[Stored data]
* * * *

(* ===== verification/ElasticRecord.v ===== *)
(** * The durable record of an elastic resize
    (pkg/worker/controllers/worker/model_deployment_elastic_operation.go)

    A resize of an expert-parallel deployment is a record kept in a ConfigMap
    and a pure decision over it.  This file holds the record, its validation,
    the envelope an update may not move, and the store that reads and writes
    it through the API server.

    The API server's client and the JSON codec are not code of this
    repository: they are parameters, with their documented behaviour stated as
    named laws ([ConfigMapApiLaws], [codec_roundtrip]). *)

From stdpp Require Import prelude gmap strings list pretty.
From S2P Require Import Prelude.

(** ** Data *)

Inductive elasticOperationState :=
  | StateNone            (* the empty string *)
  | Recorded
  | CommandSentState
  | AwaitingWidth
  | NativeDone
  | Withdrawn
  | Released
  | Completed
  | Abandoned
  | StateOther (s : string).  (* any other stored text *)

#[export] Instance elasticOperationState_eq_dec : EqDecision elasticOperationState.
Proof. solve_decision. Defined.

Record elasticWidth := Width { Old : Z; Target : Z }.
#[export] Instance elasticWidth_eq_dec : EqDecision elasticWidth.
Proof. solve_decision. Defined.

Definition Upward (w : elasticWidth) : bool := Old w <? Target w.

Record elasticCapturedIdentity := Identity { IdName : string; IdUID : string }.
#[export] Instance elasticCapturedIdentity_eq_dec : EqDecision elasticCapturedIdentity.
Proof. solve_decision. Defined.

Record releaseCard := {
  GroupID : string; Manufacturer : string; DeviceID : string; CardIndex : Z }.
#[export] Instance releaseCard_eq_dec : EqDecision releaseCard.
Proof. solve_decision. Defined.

* * * *

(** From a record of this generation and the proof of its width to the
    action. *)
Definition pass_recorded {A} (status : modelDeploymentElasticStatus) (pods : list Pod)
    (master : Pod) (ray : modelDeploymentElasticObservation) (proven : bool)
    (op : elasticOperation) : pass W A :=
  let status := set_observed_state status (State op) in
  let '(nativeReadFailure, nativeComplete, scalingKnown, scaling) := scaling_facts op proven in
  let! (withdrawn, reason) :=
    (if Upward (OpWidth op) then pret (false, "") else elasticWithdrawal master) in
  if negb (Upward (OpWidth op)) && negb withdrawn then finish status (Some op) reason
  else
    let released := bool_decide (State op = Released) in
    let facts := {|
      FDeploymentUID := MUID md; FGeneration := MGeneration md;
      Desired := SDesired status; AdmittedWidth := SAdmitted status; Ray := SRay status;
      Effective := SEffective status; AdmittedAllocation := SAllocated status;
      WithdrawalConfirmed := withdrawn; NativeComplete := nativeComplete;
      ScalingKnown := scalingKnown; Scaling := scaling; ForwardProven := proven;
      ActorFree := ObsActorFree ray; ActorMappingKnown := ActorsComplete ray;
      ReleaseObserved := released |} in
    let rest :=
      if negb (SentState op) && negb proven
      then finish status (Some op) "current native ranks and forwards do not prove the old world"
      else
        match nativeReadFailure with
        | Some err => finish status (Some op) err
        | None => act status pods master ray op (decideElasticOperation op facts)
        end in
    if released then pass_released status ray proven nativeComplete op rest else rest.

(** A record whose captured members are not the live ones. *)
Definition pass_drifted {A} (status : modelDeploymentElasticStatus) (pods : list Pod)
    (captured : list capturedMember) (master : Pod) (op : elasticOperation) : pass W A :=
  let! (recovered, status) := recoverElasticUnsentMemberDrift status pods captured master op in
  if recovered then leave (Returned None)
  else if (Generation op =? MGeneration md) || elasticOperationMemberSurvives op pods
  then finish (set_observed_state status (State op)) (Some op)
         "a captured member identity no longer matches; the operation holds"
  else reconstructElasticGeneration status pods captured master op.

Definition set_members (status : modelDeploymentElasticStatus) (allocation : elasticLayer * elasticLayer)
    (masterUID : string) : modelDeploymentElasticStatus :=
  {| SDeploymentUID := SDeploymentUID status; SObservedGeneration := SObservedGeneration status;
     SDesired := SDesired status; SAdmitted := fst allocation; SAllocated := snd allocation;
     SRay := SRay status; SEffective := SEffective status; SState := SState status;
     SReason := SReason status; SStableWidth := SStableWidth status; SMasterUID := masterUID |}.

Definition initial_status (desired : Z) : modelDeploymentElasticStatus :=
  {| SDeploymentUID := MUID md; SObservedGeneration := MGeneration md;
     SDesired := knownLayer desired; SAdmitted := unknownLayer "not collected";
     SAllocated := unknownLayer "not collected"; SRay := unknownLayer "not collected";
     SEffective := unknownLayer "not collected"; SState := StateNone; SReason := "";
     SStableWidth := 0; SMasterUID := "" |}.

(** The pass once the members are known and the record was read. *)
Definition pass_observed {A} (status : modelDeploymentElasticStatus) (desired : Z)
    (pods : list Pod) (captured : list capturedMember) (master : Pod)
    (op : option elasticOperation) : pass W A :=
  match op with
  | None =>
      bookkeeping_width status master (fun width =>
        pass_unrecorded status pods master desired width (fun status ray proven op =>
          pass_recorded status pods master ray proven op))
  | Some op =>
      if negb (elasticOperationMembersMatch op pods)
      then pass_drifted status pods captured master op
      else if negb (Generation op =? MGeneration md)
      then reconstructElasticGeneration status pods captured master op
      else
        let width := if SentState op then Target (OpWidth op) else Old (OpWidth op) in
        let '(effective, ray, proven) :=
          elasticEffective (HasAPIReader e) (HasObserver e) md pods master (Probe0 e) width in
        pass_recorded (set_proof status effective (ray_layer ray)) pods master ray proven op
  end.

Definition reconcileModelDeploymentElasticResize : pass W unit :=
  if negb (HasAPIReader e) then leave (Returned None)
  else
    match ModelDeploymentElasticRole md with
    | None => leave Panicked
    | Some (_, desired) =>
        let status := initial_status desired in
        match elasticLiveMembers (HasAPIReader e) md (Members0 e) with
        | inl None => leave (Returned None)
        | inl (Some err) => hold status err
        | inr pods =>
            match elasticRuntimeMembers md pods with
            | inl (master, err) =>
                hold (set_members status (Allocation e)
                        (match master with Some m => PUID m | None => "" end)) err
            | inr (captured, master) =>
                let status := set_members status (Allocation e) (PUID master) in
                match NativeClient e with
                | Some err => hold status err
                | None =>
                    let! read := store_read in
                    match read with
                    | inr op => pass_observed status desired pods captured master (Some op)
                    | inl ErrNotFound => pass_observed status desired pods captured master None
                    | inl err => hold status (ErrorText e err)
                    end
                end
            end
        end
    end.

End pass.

* * * *

_ACTIVITY_: Wherever a line of the records above contains the string "From", copy that line out.

_OUTPUT OF THE TASK_:
From stdpp Require Import prelude gmap strings list pretty.
From S2P Require Import Prelude.
(** From a record of this generation and the proof of its width to the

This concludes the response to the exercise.